EXERCISE PROMPT: Only an exact copy of the records, from the line with "(math_radians (lat1 - lat2)" through the last line, is wanted.

MATERIAL FOR THIS TASK:

(** The comprehension stops at the first item for which [haversine]
    raises, with that exception; otherwise it keeps, in order, the items
    whose distance passes the test. *)
Lemma scan_cases (items : list (pyobj * Node.t)) (c : R * R) (r : Radius.t) :
  (exists l : list Node.t,
     Repo.scan items c r = Ok l /\
     (forall kn : pyobj * Node.t,
        kn ∈ items ->
        exists d : R,
          haversine c (Node.coordinates kn.2) (PyUnit METERS) = Ok d) /\
     l `sublist_of` items.*2 /\
     forall n : Node.t,
       n ∈ l <->
       n ∈ items.*2 /\
       exists d : R,
         haversine c (Node.coordinates n) (PyUnit METERS) = Ok d /\
         d <= Radius.to_meters r)
  \/
  (exists (e : exn) (kn : pyobj * Node.t),
     Repo.scan items c r = Raise e /\
     kn ∈ items /\
     haversine c (Node.coordinates kn.2) (PyUnit METERS) = Raise e).
Proof.
  induction items as [| [k node] rest IH].
  - left. exists []. cbn. split; [done |].
    split; [by intros kn ?%elem_of_nil |]. split; [done |].
    intros n. split; [by intros ?%elem_of_nil | by intros [?%elem_of_nil _]].
  - cbn [Repo.scan].
    destruct (haversine c (Node.coordinates node) (PyUnit METERS))
      as [d0 | e0] eqn:Hd0.
    + rewrite bind_Ok.
      destruct IH as [(tl & Htl & Hall & Hsub & Hin) | (e & kn & Hr & Hkn & He)].
      * left. rewrite Htl, bind_Ok. cbn [fmap list_fmap snd].
        assert (forall kn : pyobj * Node.t,
                  kn ∈ (k, node) :: rest ->
                  exists d : R,
                    haversine c (Node.coordinates kn.2) (PyUnit METERS) = Ok d)
          as Hall'.
        { intros kn [-> | Hkn]%elem_of_cons; [by exists d0 | by apply Hall]. }
        destruct (float_le d0 (Radius.to_meters r)) eqn:Hle.
        -- apply float_le_true in Hle.
           exists (node :: tl). split; [done |]. split; [done |].
           split; [by apply sublist_skip |].
           intros n. rewrite !elem_of_cons, Hin. split.
           ++ intros [-> | [? ?]]; [| by auto]. split; [by left |]. by exists d0.
           ++ intros [[-> | ?] ?]; by auto.
        -- apply float_le_false in Hle.
           exists tl. split; [done |]. split; [done |].
           split; [by apply sublist_cons |].
           intros n. rewrite elem_of_cons, Hin. split.
           ++ intros [? ?]. by auto.
           ++ intros [[-> | ?] Hd]; [| by auto].
              destruct Hd as (d & Hd & Hdr). rewrite Hd0 in Hd.
              injection Hd as <-. lra.
      * right. exists e, kn. rewrite Hr. split; [done |].
        split; [by apply elem_of_cons; right | done].
    + right. exists e0, (k, node). split; [done |].
      split; [by apply elem_of_cons; left | done].
Qed.

Lemma search_cases (s : Repo.t) (c : R * R) (r : Radius.t) :
  (exists l : list Node.t,
     Repo.search s c r = Ok l /\
     (forall (k : pyobj) (n : Node.t),
        Repo.get s k = Some n ->
        exists d : R,
          haversine c (Node.coordinates n) (PyUnit METERS) = Ok d) /\
     l `sublist_of` (map_to_list (Repo.nodes s)).*2 /\
     forall n : Node.t,
       n ∈ l <->
       (exists k : pyobj, Repo.get s k = Some n) /\
       exists d : R,
         haversine c (Node.coordinates n) (PyUnit METERS) = Ok d /\
         d <= Radius.to_meters r)
  \/
  (exists (e : exn) (k : pyobj) (n : Node.t),
     Repo.search s c r = Raise e /\
     Repo.get s k = Some n /\
     haversine c (Node.coordinates n) (PyUnit METERS) = Raise e).
Proof.
  unfold Repo.search.
  destruct (scan_cases (map_to_list (Repo.nodes s)) c r)
    as [(l & Hl & Hall & Hsub & Hin) | (e & [k n] & Hr & Hkn & He)].
  - left. exists l. split; [done |]. split; [| split; [done |]].
    + intros k n Hk. apply (Hall (k, n)). by apply elem_of_map_to_list.
    + intros n. by rewrite Hin, stored_iff_item.
  - right. exists e, k, n. split; [done |].
    split; [by apply elem_of_map_to_list in Hkn | done].
Qed.

(** C1, as far as the code goes: when [search] returns, it returns
    exactly the stored nodes whose [haversine] distance from the center,
    in meters, is at most [radius.to_meters()], each stored node at most
    once; it raises only the exception that [haversine] raises for a
    stored node, and then returns nothing. *)
Theorem search_exhaustive_or_raises
  (s : Repo.t) (center : R * R) (radius : Radius.t) :
  match Repo.search s center radius with
  | Ok l =>
      l ⊆+ (map_to_list (Repo.nodes s)).*2 /\
      (forall (k : pyobj) (n : Node.t),
         Repo.get s k = Some n ->
         exists d : R,
           haversine center (Node.coordinates n) (PyUnit METERS) = Ok d) /\
      forall n : Node.t,
        n ∈ l <->
        (exists k : pyobj, Repo.get s k = Some n) /\
        exists d : R,
          haversine center (Node.coordinates n) (PyUnit METERS) = Ok d /\
          d <= Radius.to_meters radius
  | Raise e =>
      exists (k : pyobj) (n : Node.t),
        Repo.get s k = Some n /\
        haversine center (Node.coordinates n) (PyUnit METERS) = Raise e
  end.
Proof.
  destruct (search_cases s center radius)
    as [(l & -> & Hall & Hsub & Hin) | (e & k & n & -> & Hk & He)].
  - split; [by apply sublist_submseteq |]. by split.
  - by exists k, n.
Qed.

Lemma one_node_nodes :
  Repo.nodes one_node = {[PyInt 1 := Node.mk (PyInt 1) origin (PyStr "me")]}.
Proof. vm_compute. reflexivity. Qed.

(** C4 as stated fails at radius 0: a node stored at the center is at
    distance 0, which is at most 0, and [search] returns it. *)
Lemma search_zero_radius_returns_center_node :
  Radius.to_meters (Radius.mk 0) <= 0 /\
  Repo.get one_node (PyInt 1) = Some (Node.mk (PyInt 1) origin (PyStr "me")) /\
  haversine origin origin (PyUnit METERS) = Ok 0 /\
  Repo.search one_node origin (Radius.mk 0)
  = Ok [Node.mk (PyInt 1) origin (PyStr "me")] /\
  Repo.search one_node origin (Radius.mk 0) <> Ok [].
Proof.
  assert (Repo.search one_node origin (Radius.mk 0)
          = Ok [Node.mk (PyInt 1) origin (PyStr "me")]) as Hs.
  { unfold Repo.search. rewrite one_node_nodes, map_to_list_singleton.
    cbn [Repo.scan Node.coordinates]. rewrite haversine_same, !bind_Ok.
    replace (float_le 0 (Radius.to_meters (Radius.mk 0))) with true; [done |].
    symmetry. apply float_le_true. cbn. lra. }
  split; [cbn; lra |].
  split; [unfold Repo.get; by rewrite one_node_nodes, lookup_singleton_eq |].
  split; [apply haversine_same |].
  split; [done |]. by rewrite Hs.
Qed.

(** C4, amended: for every state, center and radius of non-positive meter
    value, when [search] returns, the result is empty if the meter value
    is negative, and is exactly the stored nodes at distance 0 from the
    center if it is 0; [search] raises only the exception that
    [haversine] raises for a stored node. *)
Theorem search_nonpositive_radius
  (s : Repo.t) (center : R * R) (radius : Radius.t) :
  Radius.to_meters radius <= 0 ->
  match Repo.search s center radius with
  | Ok l =>
      (Radius.to_meters radius < 0 -> l = []) /\
      forall n : Node.t,
        n ∈ l <->
        Radius.to_meters radius = 0 /\
        (exists k : pyobj, Repo.get s k = Some n) /\
        haversine center (Node.coordinates n) (PyUnit METERS) = Ok 0
  | Raise e =>
      exists (k : pyobj) (n : Node.t),
        Repo.get s k = Some n /\
        haversine center (Node.coordinates n) (PyUnit METERS) = Raise e
  end.
Proof.
  intros Hr.
  destruct (search_cases s center radius)
    as [(l & -> & _ & _ & Hin) | (e & k & n & -> & Hk & He)];
    [| by exists k, n].
  assert (forall n : Node.t,
            n ∈ l <->
            Radius.to_meters radius = 0 /\
            (exists k : pyobj, Repo.get s k = Some n) /\
            haversine center (Node.coordinates n) (PyUnit METERS) = Ok 0)
    as Hchar.
  { intros n. rewrite Hin. split.
    - intros (Hst & d & Hd & Hdr).
      pose proof (haversine_nonneg _ _ _ _ Hd) as Hd0.
      assert (d = 0) as -> by lra. split; [lra | done].
    - intros (Hz & Hst & Hd). split; [done |]. exists 0. split; [done | lra]. }
  split; [| done].
  intros Hneg. apply elem_of_nil_inv. intros n [Hz _]%Hchar. lra.
Qed.

Lemma search_nonpositive_radius_witness :
  Radius.to_meters (Radius.mk (-100)) <= 0 /\
  match Repo.search one_node origin (Radius.mk (-100)) with
  | Ok l =>
      (Radius.to_meters (Radius.mk (-100)) < 0 -> l = []) /\
      forall n : Node.t,
        n ∈ l <->
        Radius.to_meters (Radius.mk (-100)) = 0 /\
        (exists k : pyobj, Repo.get one_node k = Some n) /\
        haversine origin (Node.coordinates n) (PyUnit METERS) = Ok 0
  | Raise e =>
      exists (k : pyobj) (n : Node.t),
        Repo.get one_node k = Some n /\
        haversine origin (Node.coordinates n) (PyUnit METERS) = Raise e
  end.
Proof.
  split; [cbn; lra |].
  apply (search_nonpositive_radius one_node origin (Radius.mk (-100))).
  cbn. lra.
Defined.

(** * Further properties *)

(** ** Radius: equality and conversions *)

Lemma Radius_eq_true (r1 r2 : Radius.t) :
  Radius.__eq__ r1 (Radius.IsRadius r2) = true
  <-> Radius.meters r1 = Radius.meters r2.
Proof.
  cbn. destruct (Req_dec_T (Radius.meters r1) (Radius.meters r2));
    split; (done || lra).
Qed.

Lemma convert_to_member (r : Radius.t) (u : Unit) :
  Radius.convert_to r (PyUnit u)
  = Ok (match u with
        | METERS => Radius.meters r
        | KILOMETERS => Radius.meters r / 1000
        | MILES => Radius.meters r / 1609.344
        end).
Proof. by destruct u. Qed.

(** [Radius.__eq__] compares the meter values: it is reflexive and
    symmetric, it holds exactly when the two radii convert to the same
    number in every unit, and an object that is not a [Radius] is never
    equal to one. *)
Theorem Radius_eq_same_length (r1 r2 : Radius.t) (o : pyobj) :
  (Radius.__eq__ r1 (Radius.IsRadius r2) = true
   <-> Radius.to_meters r1 = Radius.to_meters r2) /\
  (Radius.__eq__ r1 (Radius.IsRadius r2) = true
   <-> forall u : Unit,
         Radius.convert_to r1 (PyUnit u) = Radius.convert_to r2 (PyUnit u)) /\
  Radius.__eq__ r1 (Radius.IsRadius r1) = true /\
  Radius.__eq__ r1 (Radius.IsRadius r2) = Radius.__eq__ r2 (Radius.IsRadius r1) /\
  Radius.__eq__ r1 (Radius.NotRadius o) = false.
Proof.
  split; [apply Radius_eq_true |]. split; [| split; [| split; [| done]]].
  - rewrite Radius_eq_true. split.
    + intros H u. rewrite !convert_to_member. by rewrite H.
    + intros H. specialize (H METERS). rewrite !convert_to_member in H.
      by injection H.
  - by apply Radius_eq_true.
  - destruct (Radius.__eq__ r1 (Radius.IsRadius r2)) eqn:H12.
    + symmetry. apply Radius_eq_true. symmetry. by apply Radius_eq_true.
    + symmetry. apply not_true_is_false. intros H21.
      apply Radius_eq_true in H21. symmetry in H21.
      apply Radius_eq_true in H21. congruence.
Qed.

(** Conversion to a member of [Unit] raises nothing and never reverses an
    order: a radius of at most the meters of another has at most the
    other's value in every unit. *)
Theorem convert_to_monotone (r1 r2 : Radius.t) (u : Unit) :
  Radius.meters r1 <= Radius.meters r2 ->
  exists x1 x2 : R,
    Radius.convert_to r1 (PyUnit u) = Ok x1 /\
    Radius.convert_to r2 (PyUnit u) = Ok x2 /\
    x1 <= x2.
Proof.
  intros H. eexists _, _. rewrite !convert_to_member.
  split; [done |]. split; [done |]. destruct u; lra.
Qed.

Lemma convert_to_monotone_witness :
  Radius.meters (Radius.mk 500) <= Radius.meters (Radius.mk 5000) /\
  exists x1 x2 : R,
    Radius.convert_to (Radius.mk 500) (PyUnit MILES) = Ok x1 /\
    Radius.convert_to (Radius.mk 5000) (PyUnit MILES) = Ok x2 /\
    x1 <= x2.
Proof.
  assert (Radius.meters (Radius.mk 500) <= Radius.meters (Radius.mk 5000))
    as H by (cbn; lra).
  split; [exact H |].
  exact (convert_to_monotone (Radius.mk 500) (Radius.mk 5000) MILES H).
Defined.

(** ** EarthsRadius *)

(** The Earth's radius is 6371000 meters, 6371 kilometers and a little
    under 3958.7559 miles; any object that is not a member of [Unit]
    raises [ValueError]. *)
Theorem EarthsRadius_in_each_unit :
  EarthsRadius.convert_to (PyUnit METERS) = Ok 6371000 /\
  EarthsRadius.convert_to (PyUnit KILOMETERS) = Ok 6371 /\
  (exists miles : R,
     EarthsRadius.convert_to (PyUnit MILES) = Ok miles /\
     3958.7558 < miles < 3958.7559) /\
  forall unit : pyobj,
    EarthsRadius.convert_to unit = Raise ValueError
    <-> forall u : Unit, unit <> PyUnit u.
Proof.
  split; [done |]. split; [| split].
  - unfold EarthsRadius.convert_to. rewrite convert_to_member. cbn.
    f_equal. lra.
  - eexists. unfold EarthsRadius.convert_to. rewrite convert_to_member.
    split; [done |]. cbn.
    split; lra.
  - intros unit. split.
    + intros H u ->. by destruct u.
    + intros H. destruct unit as [| | | u]; try done. by destruct (H u).
Qed.

(** ** haversine: errors, symmetry and range of the result *)

Lemma sin_sqr_opp (x y : R) : x = - y -> (sin x) ^ 2 = (sin y) ^ 2.
Proof. intros ->. rewrite sin_neg. ring. Qed.

Lemma haversine_a_sym (c o : R * R) : haversine_a c o = haversine_a o c.
Proof.
  destruct c as [lat1 lon1], o as [lat2 lon2]. unfold haversine_a.
  rewrite (sin_sqr_opp (math_radians (lat2 - lat1) / 2)
             (math_radians (lat1 - lat2) / 2))
    by (unfold math_radians; lra).
  rewrite (sin_sqr_opp (math_radians (lon2 - lon1) / 2)
             (math_radians (lon1 - lon2) / 2))
    by (unfold math_radians; lra).
  ring.
Qed.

ANSWER SECTION:
             (math_radians (lat1 - lat2) / 2))
    by (unfold math_radians; lra).
  rewrite (sin_sqr_opp (math_radians (lon2 - lon1) / 2)
             (math_radians (lon1 - lon2) / 2))
    by (unfold math_radians; lra).
  ring.
Qed.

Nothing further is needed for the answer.